**WHAT YOU WILL DO**
Each entry that appears below should be restated exactly as it is.

====== GIVEN RECORDS ======

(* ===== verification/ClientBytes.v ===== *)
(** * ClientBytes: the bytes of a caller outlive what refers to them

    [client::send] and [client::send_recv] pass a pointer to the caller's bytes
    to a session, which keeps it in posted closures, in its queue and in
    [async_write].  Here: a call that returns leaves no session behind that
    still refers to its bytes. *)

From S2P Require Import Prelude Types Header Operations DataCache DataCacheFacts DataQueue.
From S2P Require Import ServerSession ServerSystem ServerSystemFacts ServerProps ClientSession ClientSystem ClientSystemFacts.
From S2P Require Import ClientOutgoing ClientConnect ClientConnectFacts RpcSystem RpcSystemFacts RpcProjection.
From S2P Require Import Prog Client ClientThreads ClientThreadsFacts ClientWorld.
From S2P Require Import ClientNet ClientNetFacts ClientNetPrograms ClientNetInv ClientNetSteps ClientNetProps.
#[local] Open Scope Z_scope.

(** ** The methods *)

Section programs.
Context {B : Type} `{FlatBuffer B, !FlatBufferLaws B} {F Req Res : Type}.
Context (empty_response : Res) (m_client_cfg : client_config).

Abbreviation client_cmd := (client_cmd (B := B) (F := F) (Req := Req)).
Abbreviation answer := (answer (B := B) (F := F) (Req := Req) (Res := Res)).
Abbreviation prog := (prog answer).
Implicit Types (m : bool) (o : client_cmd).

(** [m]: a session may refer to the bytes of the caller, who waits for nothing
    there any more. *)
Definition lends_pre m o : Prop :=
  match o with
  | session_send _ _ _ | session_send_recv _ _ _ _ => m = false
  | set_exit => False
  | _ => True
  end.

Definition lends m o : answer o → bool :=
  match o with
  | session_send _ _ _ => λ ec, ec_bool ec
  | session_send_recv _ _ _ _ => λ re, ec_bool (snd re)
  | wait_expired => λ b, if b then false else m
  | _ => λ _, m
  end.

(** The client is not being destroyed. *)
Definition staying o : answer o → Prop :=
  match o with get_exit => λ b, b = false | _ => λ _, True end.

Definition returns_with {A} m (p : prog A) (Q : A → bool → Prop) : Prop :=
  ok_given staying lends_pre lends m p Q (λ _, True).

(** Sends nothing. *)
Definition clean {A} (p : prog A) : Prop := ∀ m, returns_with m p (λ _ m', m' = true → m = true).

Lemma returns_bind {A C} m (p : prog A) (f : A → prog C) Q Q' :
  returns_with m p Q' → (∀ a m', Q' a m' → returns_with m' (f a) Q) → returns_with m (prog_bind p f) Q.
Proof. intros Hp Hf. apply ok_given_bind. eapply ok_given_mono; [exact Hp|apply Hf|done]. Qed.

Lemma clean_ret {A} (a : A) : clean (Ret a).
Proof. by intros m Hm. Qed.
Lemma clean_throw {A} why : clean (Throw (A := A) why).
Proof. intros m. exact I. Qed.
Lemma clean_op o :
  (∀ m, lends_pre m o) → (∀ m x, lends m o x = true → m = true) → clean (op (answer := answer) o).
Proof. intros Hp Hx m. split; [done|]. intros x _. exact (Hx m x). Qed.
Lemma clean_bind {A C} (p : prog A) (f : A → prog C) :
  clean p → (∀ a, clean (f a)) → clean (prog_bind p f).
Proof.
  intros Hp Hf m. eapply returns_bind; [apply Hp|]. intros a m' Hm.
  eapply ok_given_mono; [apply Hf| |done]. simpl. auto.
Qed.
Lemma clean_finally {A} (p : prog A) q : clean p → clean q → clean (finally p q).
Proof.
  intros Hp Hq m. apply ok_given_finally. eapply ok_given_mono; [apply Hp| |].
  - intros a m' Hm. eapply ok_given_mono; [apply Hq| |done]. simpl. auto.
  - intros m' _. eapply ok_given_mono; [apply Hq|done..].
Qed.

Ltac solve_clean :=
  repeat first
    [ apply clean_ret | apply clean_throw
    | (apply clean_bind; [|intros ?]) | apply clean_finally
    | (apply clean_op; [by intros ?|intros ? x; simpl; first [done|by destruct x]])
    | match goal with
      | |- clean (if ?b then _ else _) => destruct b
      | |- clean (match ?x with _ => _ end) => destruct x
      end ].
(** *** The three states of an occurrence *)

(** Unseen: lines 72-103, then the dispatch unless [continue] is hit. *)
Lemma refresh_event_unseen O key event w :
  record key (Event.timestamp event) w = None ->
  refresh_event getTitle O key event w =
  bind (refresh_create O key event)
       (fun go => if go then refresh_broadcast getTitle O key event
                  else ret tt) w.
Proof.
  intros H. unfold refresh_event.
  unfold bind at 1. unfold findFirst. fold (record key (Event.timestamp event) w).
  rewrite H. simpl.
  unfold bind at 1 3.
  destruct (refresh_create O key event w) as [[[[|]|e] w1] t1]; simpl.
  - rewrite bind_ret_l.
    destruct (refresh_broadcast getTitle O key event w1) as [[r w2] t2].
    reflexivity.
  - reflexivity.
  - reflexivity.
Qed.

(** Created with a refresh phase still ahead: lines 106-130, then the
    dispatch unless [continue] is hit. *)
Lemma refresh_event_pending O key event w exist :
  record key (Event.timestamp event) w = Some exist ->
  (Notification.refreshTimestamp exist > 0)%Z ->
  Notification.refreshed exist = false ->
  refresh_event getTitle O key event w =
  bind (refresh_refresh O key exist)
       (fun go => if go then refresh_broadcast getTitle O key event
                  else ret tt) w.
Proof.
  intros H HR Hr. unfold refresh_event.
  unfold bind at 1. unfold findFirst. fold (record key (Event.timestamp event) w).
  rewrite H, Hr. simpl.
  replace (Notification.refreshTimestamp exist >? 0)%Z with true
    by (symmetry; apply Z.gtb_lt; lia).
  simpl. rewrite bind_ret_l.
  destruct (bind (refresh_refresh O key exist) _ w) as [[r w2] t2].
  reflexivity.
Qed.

======

**EXERCISE SOLUTION**
(* ===== verification/ClientBytes.v ===== *)
(** * ClientBytes: the bytes of a caller outlive what refers to them

    [client::send] and [client::send_recv] pass a pointer to the caller's bytes
    to a session, which keeps it in posted closures, in its queue and in
    [async_write].  Here: a call that returns leaves no session behind that
    still refers to its bytes. *)

From S2P Require Import Prelude Types Header Operations DataCache DataCacheFacts DataQueue.
From S2P Require Import ServerSession ServerSystem ServerSystemFacts ServerProps ClientSession ClientSystem ClientSystemFacts.
From S2P Require Import ClientOutgoing ClientConnect ClientConnectFacts RpcSystem RpcSystemFacts RpcProjection.
From S2P Require Import Prog Client ClientThreads ClientThreadsFacts ClientWorld.
From S2P Require Import ClientNet ClientNetFacts ClientNetPrograms ClientNetInv ClientNetSteps ClientNetProps.
#[local] Open Scope Z_scope.

(** ** The methods *)

Section programs.
Context {B : Type} `{FlatBuffer B, !FlatBufferLaws B} {F Req Res : Type}.
Context (empty_response : Res) (m_client_cfg : client_config).

Abbreviation client_cmd := (client_cmd (B := B) (F := F) (Req := Req)).
Abbreviation answer := (answer (B := B) (F := F) (Req := Req) (Res := Res)).
Abbreviation prog := (prog answer).
Implicit Types (m : bool) (o : client_cmd).

(** [m]: a session may refer to the bytes of the caller, who waits for nothing
    there any more. *)
Definition lends_pre m o : Prop :=
  match o with
  | session_send _ _ _ | session_send_recv _ _ _ _ => m = false
  | set_exit => False
  | _ => True
  end.

Definition lends m o : answer o → bool :=
  match o with
  | session_send _ _ _ => λ ec, ec_bool ec
  | session_send_recv _ _ _ _ => λ re, ec_bool (snd re)
  | wait_expired => λ b, if b then false else m
  | _ => λ _, m
  end.

(** The client is not being destroyed. *)
Definition staying o : answer o → Prop :=
  match o with get_exit => λ b, b = false | _ => λ _, True end.

Definition returns_with {A} m (p : prog A) (Q : A → bool → Prop) : Prop :=
  ok_given staying lends_pre lends m p Q (λ _, True).

(** Sends nothing. *)
Definition clean {A} (p : prog A) : Prop := ∀ m, returns_with m p (λ _ m', m' = true → m = true).

Lemma returns_bind {A C} m (p : prog A) (f : A → prog C) Q Q' :
  returns_with m p Q' → (∀ a m', Q' a m' → returns_with m' (f a) Q) → returns_with m (prog_bind p f) Q.
Proof. intros Hp Hf. apply ok_given_bind. eapply ok_given_mono; [exact Hp|apply Hf|done]. Qed.

Lemma clean_ret {A} (a : A) : clean (Ret a).
Proof. by intros m Hm. Qed.
Lemma clean_throw {A} why : clean (Throw (A := A) why).
Proof. intros m. exact I. Qed.
Lemma clean_op o :
  (∀ m, lends_pre m o) → (∀ m x, lends m o x = true → m = true) → clean (op (answer := answer) o).
Proof. intros Hp Hx m. split; [done|]. intros x _. exact (Hx m x). Qed.
Lemma clean_bind {A C} (p : prog A) (f : A → prog C) :
  clean p → (∀ a, clean (f a)) → clean (prog_bind p f).
Proof.
  intros Hp Hf m. eapply returns_bind; [apply Hp|]. intros a m' Hm.
  eapply ok_given_mono; [apply Hf| |done]. simpl. auto.
Qed.
Lemma clean_finally {A} (p : prog A) q : clean p → clean q → clean (finally p q).
Proof.
  intros Hp Hq m. apply ok_given_finally. eapply ok_given_mono; [apply Hp| |].
  - intros a m' Hm. eapply ok_given_mono; [apply Hq| |done]. simpl. auto.
  - intros m' _. eapply ok_given_mono; [apply Hq|done..].
Qed.

Ltac solve_clean :=
  repeat first
    [ apply clean_ret | apply clean_throw
    | (apply clean_bind; [|intros ?]) | apply clean_finally
    | (apply clean_op; [by intros ?|intros ? x; simpl; first [done|by destruct x]])
    | match goal with
      | |- clean (if ?b then _ else _) => destruct b
      | |- clean (match ?x with _ => _ end) => destruct x
      end ].
(** *** The three states of an occurrence *)

(** Unseen: lines 72-103, then the dispatch unless [continue] is hit. *)
Lemma refresh_event_unseen O key event w :
  record key (Event.timestamp event) w = None ->
  refresh_event getTitle O key event w =
  bind (refresh_create O key event)
       (fun go => if go then refresh_broadcast getTitle O key event
                  else ret tt) w.
Proof.
  intros H. unfold refresh_event.
  unfold bind at 1. unfold findFirst. fold (record key (Event.timestamp event) w).
  rewrite H. simpl.
  unfold bind at 1 3.
  destruct (refresh_create O key event w) as [[[[|]|e] w1] t1]; simpl.
  - rewrite bind_ret_l.
    destruct (refresh_broadcast getTitle O key event w1) as [[r w2] t2].
    reflexivity.
  - reflexivity.
  - reflexivity.
Qed.

(** Created with a refresh phase still ahead: lines 106-130, then the
    dispatch unless [continue] is hit. *)
Lemma refresh_event_pending O key event w exist :
  record key (Event.timestamp event) w = Some exist ->
  (Notification.refreshTimestamp exist > 0)%Z ->
  Notification.refreshed exist = false ->
  refresh_event getTitle O key event w =
  bind (refresh_refresh O key exist)
       (fun go => if go then refresh_broadcast getTitle O key event
                  else ret tt) w.
Proof.
  intros H HR Hr. unfold refresh_event.
  unfold bind at 1. unfold findFirst. fold (record key (Event.timestamp event) w).
  rewrite H, Hr. simpl.
  replace (Notification.refreshTimestamp exist >? 0)%Z with true
    by (symmetry; apply Z.gtb_lt; lia).
  simpl. rewrite bind_ret_l.
  destruct (bind (refresh_refresh O key exist) _ w) as [[r w2] t2].
  reflexivity.
Qed.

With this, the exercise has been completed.